Pour l’association Taputea Ora et ses membres ainsi que pour le médecin psychiatre Johan Sebti, chef du département psychiatrie du Centre hospitalier de la Polynésie française (CHPF) et ses équipes, la prise en considération et la fin de la stigmatisation des maladies liées aux troubles mentaux est urgente, tant la situation devient préoccupante.

Alors qu’il était permis de penser que c’était pendant la crise sanitaire, notamment durant les périodes de confinement, que les risques d’impacts sur la santé mentale étaient les plus importants, il semble que ce soit l’effet inverse qui ait eu lieu et que l’après-crise ait eu des conséquences bien plus néfastes sur notre santé mentale.

Alors que nos esprits durant la crise étaient essentiellement concentrés sur la “lutte contre le Covid”, l’après-crise a pu avoir comme conséquences de réveiller des craintes et des angoisses comme l’éco-anxiété, la peur de l’avenir, les craintes économiques et sociales…

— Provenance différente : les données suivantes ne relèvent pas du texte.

(* ===== verification/Framing.v ===== *)
(** * Self-delimiting encoders

    The signed descriptors of the admission, transport and media crates concatenate many
    fields. An encoder is self-delimiting on a domain when an encoded value at the front
    of a byte string determines the value and the rest; the combinators below mirror the
    writers of the source (integers, framed strings, optional fields, counted lists), and
    [peel] strips one field from an equation between two transcripts. *)

From S2P Require Import Prelude Collections Bytes.

Class SelfDelim {A} (ok : A → Prop) (enc : A → bytes) : Prop :=
  sd_app_inj a b r s : ok a → ok b → enc a ++ r = enc b ++ s → a = b ∧ r = s.

(** [append_signed_str], [push_string]: a length, then the bytes. *)
Definition framed_str (s : string) : bytes := le_u64 (str_len s) ++ as_bytes s.

(** The same for a byte slice. *)
Definition framed_bytes (b : bytes) : bytes := le_u64 (len b) ++ b.

(** [u8::from(flag)] *)
Definition flag_byte (b : bool) : bytes := [if b then 1 else 0].

(** [Some(v) => { push(1); .. } None => push(0)] *)
Definition optional {A} (enc : A → bytes) (o : option A) : bytes :=
  match o with Some a => [1] ++ enc a | None => [0] end.

(** A count, then the elements. *)
Definition counted_list {A} (enc : A → bytes) (l : list A) : bytes :=
  le_u64 (N.of_nat (length l)) ++ (l ≫= enc).

(** [i64::to_le_bytes]: two's complement. *)
Definition le_i64 (z : Z) : bytes := le_u64 (Z.to_N (z mod 2 ^ 64)).

(** ** Domains *)

Definition fits (n : nat) (x : N) : Prop := x < 256 ^ N.of_nat n.
Definition str_fits (s : string) : Prop := str_len s < 2 ^ 64.
Definition bytes_fit (b : bytes) : Prop := len b < 2 ^ 64.
Definition opt_fits {A} (ok : A → Prop) (o : option A) : Prop :=
  match o with Some a => ok a | None => True end.
Definition list_fits {A} (ok : A → Prop) (l : list A) : Prop :=
  N.of_nat (length l) < 2 ^ 64 ∧ Forall ok l.
Definition i64_fits (z : Z) : Prop := (- 2 ^ 63 ≤ z < 2 ^ 63)%Z.

(** ** The combinators are self-delimiting *)

#[export] Instance sd_le n : SelfDelim (fits n) (le_bytes n).
Proof. intros a b r s Ha Hb. by apply le_bytes_app_inj. Qed.

#[export] Instance sd_str : SelfDelim str_fits framed_str.
Proof.
  intros a b r s Ha Hb. unfold framed_str. rewrite <- !(assoc (++)), <- !len_as_bytes.
  intros [H ->]%le_framed_app_inj; [|by rewrite len_as_bytes..].
  split; [|done]. by apply (inj as_bytes).
Qed.

#[export] Instance sd_bytes : SelfDelim bytes_fit framed_bytes.
Proof.
  intros a b r s Ha Hb. unfold framed_bytes. rewrite <- !(assoc (++)). by apply le_framed_app_inj.
Qed.

#[export] Instance sd_flag : SelfDelim (λ _, True) flag_byte.
Proof. by intros [] [] r s _ _ [=]. Qed.

#[export] Instance sd_fixed n : SelfDelim (λ b : bytes, length b = n) id.
Proof. intros a b r s Ha Hb. apply fixed_app_inj. congruence. Qed.

#[export] Instance sd_optional {A} ok (enc : A → bytes) `{!SelfDelim ok enc} :
  SelfDelim (opt_fits ok) (optional enc).
Proof.
  intros [a|] [b|] r s Ha Hb; simpl in *; intros Heq; simplify_eq; [|done].
  apply sd_app_inj in Heq as [-> ->]; done.
Qed.

Lemma sd_bind_inj {A} ok (enc : A → bytes) `{!SelfDelim ok enc} (l k : list A) r s :
  Forall ok l → Forall ok k → length l = length k →
  (l ≫= enc) ++ r = (k ≫= enc) ++ s → l = k ∧ r = s.
Proof.
  intros Hl. revert k. induction Hl as [|a l Ha Hl IH]; intros [|b k] Hk; try done.
  apply Forall_cons in Hk as [Hb Hk]. intros [= Hlen]. rewrite !bind_cons, <- !(assoc (++)).
  intros [-> Heq]%sd_app_inj; [|done..]. apply IH in Heq as [-> ->]; done.
Qed.

#[export] Instance sd_list {A} ok (enc : A → bytes) `{!SelfDelim ok enc} :
  SelfDelim (list_fits ok) (counted_list enc).
Proof.
  intros l k r s [Hl Hl'] [Hk Hk']. unfold counted_list. rewrite <- !(assoc (++)).
  intros [Hlen Heq]%le_bytes_app_inj; [|done..].
  apply (sd_bind_inj ok) in Heq as [-> ->]; [done..|lia].
Qed.

#[export] Instance sd_i64 : SelfDelim i64_fits le_i64.
Proof.
  intros a b r s Ha Hb. unfold le_i64, i64_fits in *.
  pose proof (Z.mod_pos_bound a (2 ^ 64)). pose proof (Z.mod_pos_bound b (2 ^ 64)).
  intros [Heq ->]%le_bytes_app_inj; [|change (256 ^ N.of_nat 8) with (2 ^ 64); lia..].
  split; [|done]. apply Z2N.inj in Heq; [|lia..].
  pose proof (Z.div_mod a (2 ^ 64)). pose proof (Z.div_mod b (2 ^ 64)). lia.
Qed.

(** An encoder followed by another, and a record through its fields. *)
#[export] Instance sd_pair {A B} ok1 ok2 (e1 : A → bytes) (e2 : B → bytes)
    `{!SelfDelim ok1 e1, !SelfDelim ok2 e2} :
  SelfDelim (λ p, ok1 p.1 ∧ ok2 p.2) (λ p, e1 p.1 ++ e2 p.2).
Proof.
  intros [a1 a2] [b1 b2] r s [Ha1 Ha2] [Hb1 Hb2]. simpl. rewrite <- !(assoc (++)).
  intros [-> [-> ->]%sd_app_inj]%sd_app_inj; done.
Qed.

Lemma sd_inj {A} ok (enc : A → bytes) `{!SelfDelim ok enc} a b :
  ok a → ok b → enc a = enc b → a = b.
Proof. intros Ha Hb Heq. by eapply (sd_app_inj a b [] []); rewrite ?app_nil_r. Qed.

(** A transcript inside a transcript. *)
#[export] Instance sd_framed {A} ok (enc : A → bytes) `{!SelfDelim ok enc} :
  SelfDelim (λ a, ok a ∧ bytes_fit (enc a)) (λ a, framed_bytes (enc a)).
Proof.
  intros a b r s [Ha Ha'] [Hb Hb'] [Heq ->]%sd_app_inj; [|done..].
  split; [by eapply sd_inj|done].
Qed.

Lemma sd_ext {A} ok (e e' : A → bytes) :
  (∀ a, e a = e' a) → SelfDelim ok e' → SelfDelim ok e.
Proof. intros He Hsd a b r s Ha Hb. rewrite !He. by apply Hsd. Qed.

(** An encoder of names that tells their values apart. *)
Lemma sd_name {A} (name : A → string) :
  Inj (=) (=) name → (∀ a, str_fits (name a)) → SelfDelim (λ _, True) (λ a, framed_str (name a)).
Proof. intros Hinj Hf a b r s _ _ [Heq ->]%sd_app_inj; [|done..]. split; [by apply Hinj|done]. Qed.

(** ** Decoding *)

(** [uN::from_be_bytes] *)
Definition from_be (b : bytes) : N := foldl (λ acc x, acc * 256 + x) 0 b.

Lemma from_be_bytes n x : x < 256 ^ N.of_nat n → from_be (be_bytes n x) = x.
Proof.
  revert x. induction n as [|n IH]; intros x Hx.
  - change (256 ^ N.of_nat 0) with 1 in Hx. assert (x = 0) as -> by lia. done.
  - change (be_bytes (S n) x) with (be_bytes n (x / 256) ++ [x mod 256]).
    unfold from_be in *. rewrite foldl_app. cbn [foldl]. rewrite IH.
    + rewrite N.mul_comm. symmetry. apply N.div_mod'.
    + rewrite Nat2N.inj_succ, N.pow_succ_r' in Hx. apply N.Div0.div_lt_upper_bound. lia.
Qed.

(** ** Peeling *)

(** [peel H] strips the first field of [H : e1 a ++ r = e2 b ++ s], substituting the value
    it determines. *)
Ltac peel H :=
  rewrite <- ?(assoc (++)) in H;
  let Hx := fresh "Hx" in
  lazymatch type of H with
  | le_bytes ?n _ ++ _ = _ => apply (sd_app_inj (enc := le_bytes n)) in H as [Hx H]; [|done..]
  | framed_str _ ++ _ = _ => apply (sd_app_inj (enc := framed_str)) in H as [Hx H]; [|done..]
  | framed_bytes _ ++ _ = _ => apply (sd_app_inj (enc := framed_bytes)) in H as [Hx H]; [|done..]
  | flag_byte _ ++ _ = _ => apply (sd_app_inj (enc := flag_byte)) in H as [Hx H]; [|done..]
  | le_i64 _ ++ _ = _ => apply (sd_app_inj (enc := le_i64)) in H as [Hx H]; [|done..]
  | optional ?e _ ++ _ = _ => apply (sd_app_inj (enc := optional e)) in H as [Hx H]; [|done..]
  | counted_list ?e _ ++ _ = _ =>
      apply (sd_app_inj (enc := counted_list e)) in H as [Hx H]; [|done..]
  | ?a ++ _ = ?b ++ _ => apply (fixed_app_inj a b) in H as [Hx H]; [|done || congruence]
  end;
  try subst.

Entre 2010 et 2023, hausse de 53% des tentatives de suicide

Comme l’explique le taote Sebti, il est possible d’analyser cela de la manière suivante : “pendant le Covid, il y a eu une décharge de stress massive où les esprits étaient concentrés, focalisés sur une adversité extérieure, qui a pu faire rempart par rapport à d’autres facteurs de stress. Cela aurait finalement pu avoir un impact protecteur. Et finalement, après la crise Covid, il peut y avoir eu un double impact avec une sur-sensibilité à la souffrance psychique.”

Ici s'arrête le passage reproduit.